Objective-C Find the most commonly used words in an NSString - objective-c

I am trying to write a method:
- (NSDictionary *)wordFrequencyFromString:(NSString *)string {}
where the dictionary returned will have the words and how often they were used in the string provided. Unfortunately, I can't seem to find a way to iterate through words in a string to analyze each one - only each character which seems like a bit more work than necessary.
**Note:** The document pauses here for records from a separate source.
(** * kt_simul: the simulation driver [Metaphase] of [kt_simul/core/simul_spindle.py]

    A shallow embedding of the driver class [Metaphase]: its constructor,
    the main loop [simul], the anaphase latch [_anaphase_test], the laser
    ablation [_ablation], the checkpoints and the attachment classifier
    [get_attachment].

    Conventions of the embedding.
    - Python numbers (ints and floats) are exact rationals [Q]; [int(x)]
      is truncation toward zero.  Rounding of float arithmetic is not
      modelled.
    - The parameter dict [KD.params] is a [gmap string Q]; reading a
      missing key raises [KeyError].
    - A method is a computation in the monad [M]: it takes the world (the
      [Metaphase] instance with its [KD], plus the trace of the calls that
      leave the driver: logger, progress display, integrator) and returns
      an outcome together with the world it leaves behind, which Python
      keeps also when an exception is raised.
    - The classes of [kt_simul.core.spindle_dynamics] (the integrator and
      the entities it moves) are the physical collaborator of the driver;
      the methods the driver calls on them are the fields of the class
      [Collaborator], and every statement about the driver holds for all
      of its instances.
    - The plug-site objects are shared between [spindle.all_plugsites] and
      the centromeres: the list is the store, a centromere holds
      positions in it. *)

From Stdlib Require Import ZArith QArith Qround Ascii String List Bool Lia.
From Stdlib Require Import DecimalString.
From stdpp Require Import base list strings gmap.

Local Open Scope string_scope.
Local Open Scope Z_scope.

(** ** Python values *)

Module Py.

(** Exceptions the driver can raise or let through. *)
Inductive exn : Type :=
| SimulationAlreadyDone (msg : string)
| KeyError (key : string)
| IndexError
| ZeroDivisionError
| CollaboratorError (msg : string).

Inductive outcome (A : Type) : Type :=
| Ok (a : A)
| Raise (e : exn).
Arguments Ok {A} a.
Arguments Raise {A} e.

(** [int(x)] on a number: truncation toward zero. *)
Definition int (x : Q) : Z := Z.quot (Qnum x) (Z.pos (Qden x)).

(** [x / y] with [from __future__ import division]. *)
Definition truediv (x y : Q) : outcome Q :=
  if Qeq_bool y 0 then Raise ZeroDivisionError else Ok (x / y)%Q.

Definition le (x y : Q) : bool := Qle_bool x y.
Definition lt (x y : Q) : bool := negb (Qle_bool y x).
Definition eq (x y : Q) : bool := Qeq_bool x y.

(** [str(n)] for an int. *)
Definition str (n : Z) : string := NilZero.string_of_int (Z.to_int n).

Fixpoint spaces (n : nat) : string :=
  match n with
  | O => EmptyString
  | S k => String " " (spaces k)
  end.

(** ["%<width>d" % n]: right-justified in a field of [width]. *)
Definition fmt_d (width : nat) (n : Z) : string :=
  let s := str n in spaces (width - String.length s) ++ s.

(** [l[i]] for a list. *)
Definition getitem {A : Type} (l : list A) (i : nat) : outcome A :=
  match l !! i with
  | Some x => Ok x
  | None => Raise IndexError
  end.

(** [range(lo, hi)]. *)
Definition range (lo hi : Z) : list Z :=
  map (fun i : nat => lo + Z.of_nat i) (seq 0 (Z.to_nat (hi - lo))).

(** [np.any] and [sum] on an array of ints. *)
Definition np_any (l : list Z) : bool := existsb (fun x => negb (x =? 0)) l.
Definition sum (l : list Z) : Z := fold_left Z.add l 0.

End Py.

Import Py.

(** ** The attachment classifier *)

Module Attachment.

(** [state[i]] inside the predicates.  They run only after
    [permuted_state] has been built from [state[0] .. state[3]], so the
    index is in range there and the default is never returned. *)
Definition at_ (state : list Z) (i : nat) : Z := nth i state 0.

Definition amphitelic (state : list Z) : bool :=
  (0 <? at_ state 0) && (0 <? at_ state 1) &&
  (at_ state 2 =? 0) && (at_ state 3 =? 0).

Definition monotelic (state : list Z) : bool :=
  (0 <? at_ state 0) && (at_ state 1 =? 0) &&
  (at_ state 2 =? 0) && (at_ state 3 =? 0).

Definition syntelic (state : list Z) : bool :=
  (0 <? at_ state 0) && (at_ state 1 =? 0) &&
  (at_ state 2 =? 0) && (0 <? at_ state 3).

Definition merotelic (state : list Z) : bool :=
  (0 <? at_ state 0) && (0 <? at_ state 2).

Definition unattached (state : list Z) : bool :=
  (at_ state 0 =? 0) && (at_ state 1 =? 0) &&
  (at_ state 2 =? 0) && (at_ state 3 =? 0).

(** [permuted_state = [state[1], state[0], state[3], state[2]]]; a state
    shorter than four raises [IndexError] here. *)
Definition permute (state : list Z) : outcome (list Z) :=
  match getitem state 1 with Raise e => Raise e | Ok s1 =>
  match getitem state 0 with Raise e => Raise e | Ok s0 =>
  match getitem state 3 with Raise e => Raise e | Ok s3 =>
  match getitem state 2 with Raise e => Raise e | Ok s2 =>
    Ok [s1; s0; s3; s2]
  end end end end.

(** [Metaphase.get_attachment(state)]. *)
Definition get_attachment (state : list Z) : outcome Z :=
  match permute state with
  | Raise e => Raise e
  | Ok permuted_state =>
      if amphitelic state || amphitelic permuted_state then Ok 0
      else if monotelic state || monotelic permuted_state then Ok 1
      else if syntelic state || syntelic permuted_state then Ok 2
      else if merotelic state || merotelic permuted_state then Ok 3
      else if unattached state || unattached permuted_state then Ok 4
      else Ok 5
  end.

(** [Metaphase.get_attachment_names()]. *)
Definition get_attachment_names : list string :=
  ["amphitelic"; "monotelic"; "syntelic"; "merotelic"; "unattached"; "error"].

(** The name of the class of a state: [get_attachment_names()] at the
    index [get_attachment] returns. *)
Definition label (state : list Z) : outcome string :=
  match get_attachment state with
  | Raise e => Raise e
  | Ok i => getitem get_attachment_names (Z.to_nat i)
  end.

End Attachment.

(** ** The data model *)

(** The entities of [kt_simul.core.spindle_dynamics] the driver touches,
    with the attributes it reads or writes. *)

Module Spb.
Record t : Type := { pos : Q; traj : list Q }.
End Spb.

Module PlugSite.
Record t : Type :=
  { site_id : Z;
    pos : Q;
    plug_state : Z;
    (** the transitions recorded so far, as (time point, new state) *)
    state_hist : list (Z * Z) }.
End PlugSite.

Module Centromere.
(** [plugsites] holds the positions, in [spindle.all_plugsites], of the
    plug-site objects of the centromere: the objects are shared. *)
Record t : Type :=
  { tag : string; pos : Q; plugsites : list nat; toa : Q }.
End Centromere.

Module Chromosome.
Record t : Type :=
  { ch_id : Z;
    cen_A : Centromere.t;
    cen_B : Centromere.t;
    correct_history : list (list Z);
    erroneous_history : list (list Z) }.

Definition set_cen_A (c : Centromere.t) (ch : t) : t :=
  {| ch_id := ch_id ch; cen_A := c; cen_B := cen_B ch;
     correct_history := correct_history ch;
     erroneous_history := erroneous_history ch |}.

Definition set_cen_B (c : Centromere.t) (ch : t) : t :=
  {| ch_id := ch_id ch; cen_A := cen_A ch; cen_B := c;
     correct_history := correct_history ch;
     erroneous_history := erroneous_history ch |}.
End Chromosome.

Definition Matrix : Type := list (list Q).

(** The attributes of a [KinetoDynamics] instance. *)
Record KinetoDynamics : Type :=
  { params : gmap string Q;
    anaphase : bool;
    simulation_done : bool;
    spbL : Spb.t;
    spbR : Spb.t;
    chromosomes : list Chromosome.t;
    (** [spindle.all_plugsites] *)
    all_plugsites : list PlugSite.t;
    A0_mat : Matrix;
    B_mat : Matrix }.

Definition set_params (v : gmap string Q) (kd : KinetoDynamics) : KinetoDynamics :=
  {| params := v; anaphase := anaphase kd;
     simulation_done := simulation_done kd; spbL := spbL kd; spbR := spbR kd;
     chromosomes := chromosomes kd; all_plugsites := all_plugsites kd;
     A0_mat := A0_mat kd; B_mat := B_mat kd |}.

Definition set_anaphase (v : bool) (kd : KinetoDynamics) : KinetoDynamics :=
  {| params := params kd; anaphase := v;
     simulation_done := simulation_done kd; spbL := spbL kd; spbR := spbR kd;
     chromosomes := chromosomes kd; all_plugsites := all_plugsites kd;
     A0_mat := A0_mat kd; B_mat := B_mat kd |}.

Definition set_chromosomes (v : list Chromosome.t) (kd : KinetoDynamics) : KinetoDynamics :=
  {| params := params kd; anaphase := anaphase kd;
     simulation_done := simulation_done kd; spbL := spbL kd; spbR := spbR kd;
     chromosomes := v; all_plugsites := all_plugsites kd;
     A0_mat := A0_mat kd; B_mat := B_mat kd |}.

Definition set_all_plugsites (v : list PlugSite.t) (kd : KinetoDynamics) : KinetoDynamics :=
  {| params := params kd; anaphase := anaphase kd;
     simulation_done := simulation_done kd; spbL := spbL kd; spbR := spbR kd;
     chromosomes := chromosomes kd; all_plugsites := v;
     A0_mat := A0_mat kd; B_mat := B_mat kd |}.

Definition set_A0_mat (v : Matrix) (kd : KinetoDynamics) : KinetoDynamics :=
  {| params := params kd; anaphase := anaphase kd;
     simulation_done := simulation_done kd; spbL := spbL kd; spbR := spbR kd;
     chromosomes := chromosomes kd; all_plugsites := all_plugsites kd;
     A0_mat := v; B_mat := B_mat kd |}.

Definition set_B_mat (v : Matrix) (kd : KinetoDynamics) : KinetoDynamics :=
  {| params := params kd; anaphase := anaphase kd;
     simulation_done := simulation_done kd; spbL := spbL kd; spbR := spbR kd;
     chromosomes := chromosomes kd; all_plugsites := all_plugsites kd;
     A0_mat := A0_mat kd; B_mat := v |}.

(** The attributes of a [Metaphase] instance the methods below use.  (The
    parameter trees, the random generator, [timelapse], [observations]
    and [chrom_colors] are read by none of them.) *)
Record Metaphase : Type :=
  { verbose : bool;
    KD : KinetoDynamics;
    num_steps : Z;
    report : list string;
    delay : Q }.

Definition set_KD (v : KinetoDynamics) (m : Metaphase) : Metaphase :=
  {| verbose := verbose m; KD := v; num_steps := num_steps m;
     report := report m; delay := delay m |}.

Definition set_report (v : list string) (m : Metaphase) : Metaphase :=
  {| verbose := verbose m; KD := KD m; num_steps := num_steps m;
     report := v; delay := delay m |}.

Definition set_delay (v : Q) (m : Metaphase) : Metaphase :=
  {| verbose := verbose m; KD := KD m; num_steps := num_steps m;
     report := report m; delay := v |}.

(** A call that leaves the driver: to the module logger, to [pprogress],
    or to one of the matrix and integration methods of [KD]. *)
Inductive Event : Type :=
| LogInfo (msg : string)
| LogWarning (msg : string)
| Pprogress (n : Z)
| CallOneStep (time_point : Z)
| CallCalcB
| CallTimeInvariantA.

(** The world a method runs in: the instance and the calls made so far,
    oldest first. *)
Record World : Type :=
  { self : Metaphase;
    trace : list Event }.

(** ** The interface of the physical collaborator *)

(** The methods of [KinetoDynamics], [Chromosome], [Centromere] and
    [PlugSite] that the driver calls.  [one_step] is the integrator: it may
    change anything in [KD] and may fail.  [calc_B] and [time_invariantA]
    compute a matrix from the current [KD]; the first is stored in the
    cache of [KD] by the call, the second is returned to the driver.  The
    methods of a chromosome or centromere read the shared plug sites.
    Every method but [one_step] is taken to return normally, and the
    trace of a world records the calls of [one_step], [calc_B] and
    [time_invariantA] only: a call of [set_plug_state] or of a history
    method shows in the object it is applied to, not in the trace. *)
Class Collaborator : Type :=
  { one_step : Z -> KinetoDynamics -> outcome unit * KinetoDynamics;
    calc_B : KinetoDynamics -> Matrix;
    time_invariantA : KinetoDynamics -> Matrix;
    is_attached : list PlugSite.t -> Centromere.t -> bool;
    erroneous : list PlugSite.t -> Chromosome.t -> list Z;
    set_plug_state : Z -> Z -> PlugSite.t -> PlugSite.t;
    calc_correct_history : list PlugSite.t -> Chromosome.t -> Chromosome.t;
    calc_erroneous_history : list PlugSite.t -> Chromosome.t -> Chromosome.t;
    calc_toa : list PlugSite.t -> Centromere.t -> Centromere.t }.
Any suggestions?

NSString has -enumerateSubstringsInRange: method which allows to enumerate all words directly, letting standard api to do all necessary stuff to define word boundaries etc:
[s enumerateSubstringsInRange:NSMakeRange(0, [s length])
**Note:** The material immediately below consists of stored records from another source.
(** * The classification / extraction decision pipeline

    A shallow embedding of the backend services that score, coerce,
    validate and locate the values an LLM extracts from OCR text:
    [ConfidenceCalculator], [TypeCoercionService], [ValidationService],
    [ToolRegistry], [OllamaClient.chatWithTools], [LearningService],
    [ClassificationService.classify] and [ExtractionService].

    Conventions of the embedding.
    - A JavaScript string is the list of its UTF-16 code units, so that
      [length], [lastIndexOf] and [substring] count what the source counts.
    - A JavaScript number is [NaN], a signed infinity or an exact rational:
      comparisons, [Math.min], [Math.max] and division by zero behave as in
      the source; the rounding of binary64 arithmetic and the sign of zero
      are not represented; [Spec.withinRounding] states how far the rounded
      result of the source may lie from the rational one.
    - A JavaScript object is the list of its own properties, in insertion
      order.  The object [coerceAllFields] fills key by key also carries
      its prototype, which an assignment to [__proto__] replaces; the
      members of the built-in prototypes are not represented, and the
      statements that read a property by a variable name exclude their
      names ([isBuiltinMember]).
    - Everything the services obtain from outside (the LLM, the correction
      store, the settings table, [JSON.parse], the zod schemas) is an oracle
      of an environment record; a service call is a computation in a state
      and exception monad over the history of those interactions. *)

From Stdlib Require Import ZArith NArith QArith Qabs Qminmax Qround Lia Lqa.
From Stdlib Require Qcanon.
From Stdlib Require Import List Ascii String Bool.
From stdpp Require Import gmap list.
Import ListNotations.

Set Warnings "-register-all".
Local Open Scope Z_scope.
options:NSStringEnumerationByWords
usingBlock:^(NSString *substring, NSRange substringRange, NSRange enclosingRange, BOOL *stop) {
NSLog(#"%#", substring);
}];
In the enumeration block you can use either NSDictionary with words as keys and NSNumber as their counts, or use NSCountedSet that provides required functionality for counts.

You can use componentsSeparatedByCharactersInSet: to split the string and NSCountedSet will count the words for you.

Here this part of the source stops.